On a bright green background is traced the silhouette of a turtle in black and red viewed from the top and framed within four points of aim.

Turtle (Tortue). By Frank Polson, 2017. Frank Polson is painting animals which are symbols of Algonquin spirituality. For many Indigenous First Nations, the turtle symbolizes the nourishing Earth, responsible for creating the world.

The Algonquins, the first inhabitants of the territory, were completely at home in the forest. To find their way, they used the stars, the positioning of the trees and even the position of the moss at the base of the trees. The forest was the source of their food and lodging and was also an intricate part of their spirituality.

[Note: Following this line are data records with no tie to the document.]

(** C8, at work: the ruleset of [name] in the model user asks for at least
    five and at most one character; the value is two characters long and
    violates both rules: the error carries the two violations. *)
Lemma rule_violations_are_all_reported_witness :
  exists e,
    refNormalizeValueToSet (VString "ab") "name" "user" exampleOrm false = Throw e /\
    code e = Some "E_VIOLATES_RULES" /\
    ruleViolations e =
      Some [ {| rule := "minLength"; rv_message := "Value violates the `minLength` rule." |};
             {| rule := "maxLength"; rv_message := "Value violates the `maxLength` rule." |} ].
Proof.
  assert (Hdecl : Declared (H := refAttrNames) exampleOrm "user" "name" User
                    (attrWithRules "string"
                       [("minLength", VNumber (numberOfZ 5)); ("maxLength", VNumber (numberOfZ 1))])).
  { apply User_declares; [discriminate | reflexivity]. }
  assert (Hplain : isPlainAttribute
                     (attrWithRules "string"
                        [("minLength", VNumber (numberOfZ 5)); ("maxLength", VNumber (numberOfZ 1))])).
  { repeat split; reflexivity. }
  refine (proj2 (proj2 (@rule_violations_are_all_reported refNode refRttc refAnchor refAttrNames
                          refPkValues (VString "ab") (VString "ab") "name" "user" exampleOrm false User _ _
                          Hdecl ltac:(discriminate) Hplain eq_refl ltac:(discriminate)
                          eq_refl eq_refl eq_refl)
                   ltac:(discriminate) _ eq_refl) ltac:(discriminate)).
Defined.

(** C9, at work: the string 42 for the number attribute [age] is
    normalized to the number 42, which is normalized to itself. *)
Lemma normalizeValueToSet_idempotent_witness :
  refNormalizeValueToSet (VNumber (numberOfZ 42)) "age" "user" exampleOrm false =
    Return (VNumber (numberOfZ 42)).
Proof.
  apply (@normalizeValueToSet_idempotent refNode refRttc refAnchor refAttrNames refPkValues
           refValidate_projection refValidate_undefined refValidate_null
           refValidate_empty_string
           (VString "42") (VNumber (numberOfZ 42)) "age" "user" exampleOrm false User
           (attrRequired "number")).
  - apply User_declares; [discriminate | reflexivity].
  - discriminate.
  - repeat split; reflexivity.
  - reflexivity.
Defined.

(** C10, at work: the failure with E_VIOLATES_RULES above is the failure
    of a write to a plain attribute with a ruleset. *)
Lemma violates_rules_only_for_plain_attributes_witness :
  exists WLM def ruleset,
    collections exampleOrm !! "user" = Some WLM /\
    attributes WLM !! "name" = Some def /\
    primaryKey WLM <> "name" /\
    isPlainAttribute def /\
    validations def = Some ruleset.
Proof.
  apply (@violates_rules_only_for_plain_attributes refNode refRttc refAnchor refAttrNames
           refPkValues refValidate_never_violates refNormalizePkValue_never_violates
           (VString "ab") "name" "user" exampleOrm false).
  eexists. split; reflexivity.
Defined.

(* ===================================================================== *)
(** * Further properties of normalizeValueToSet()                         *)
(* ===================================================================== *)

Section WriteFurther.
Context `{Node} `{Rttc} `{Anchor} `{AttrNames} `{PkValues}.

Lemma try_catch_rethrow_Return {A : Type} (c : string) (wrap : JsError -> JsError)
  (body : Result A) (a : A) :
  try_catch body (rethrow_code c wrap) = Return a <-> body = Return a.
Proof.
  destruct body as [a' | e]; simpl.
  - reflexivity.
  - unfold rethrow_code. destruct (has_code c e); split; discriminate.
Qed.

Lemma try_catch_rethrow_fails {A : Type} (c c' : string) (wrap : JsError -> JsError)
  (body : Result A) :
  fails_with c body ->
  (forall e, code (wrap e) = Some c') ->
  fails_with c' (try_catch body (rethrow_code c wrap)).
Proof.
  intros (e & -> & Hc) Hwrap. simpl. unfold rethrow_code.
  apply has_code_true in Hc. rewrite Hc. apply fails_with_Throw. apply Hwrap.
Qed.

(** X1: for every plain attribute that is an auto-created-at or an
    auto-updated-at timestamp, setting the empty string fails with
    E_HIGHLY_IRREGULAR, whatever the declared type of the attribute and
    whatever [rttc.validate] would say of the empty string. *)
Theorem empty_string_for_timestamp_is_irregular (attrName modelIdentity : string) (orm : ORM)
  (allowCollectionAttrs : bool) (WLM : WLModel) (def : AttrDef) :
  Declared orm modelIdentity attrName WLM def ->
  primaryKey WLM <> attrName ->
  isPlainAttribute def ->
  autoCreatedAt def || autoUpdatedAt def = true ->
  fails_with "E_HIGHLY_IRREGULAR"
    (normalizeValueToSet (VString "") attrName modelIdentity orm allowCollectionAttrs).
Proof.
  intros Hdecl Hpk Hplain Hauto.
  rewrite (normalizeValueToSet_plain _ _ _ _ _ _ _ Hdecl Hpk Hplain) by discriminate.
  simpl isEmptyString. rewrite Hauto. simpl.
  apply fails_with_Throw. reflexivity.
Qed.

Picture of a stone pipe bowl. We can see the drawing of two anthropomorphic figures.

Pipe bowl with an anthropomorphic figure.

Their view of nature was deep-rooted in spirituality. Creation and human-beings, being a part of the creation are of divine origins and deserve to be treated with respect. Nature is the mother, a nurturer, she is as much a part of human-beings as human-beings, animals and plants are a part of her. The turtle is the representation of the universe, upholding the world and humanity. It is a sacred animal, present in the stories about the creation of the world, symbolizing mother-earth, also designated as the Great Turtle.

Coloured picture of a handcrafted dream catcher.

A dream catcher, Indigenous handcraft (1995).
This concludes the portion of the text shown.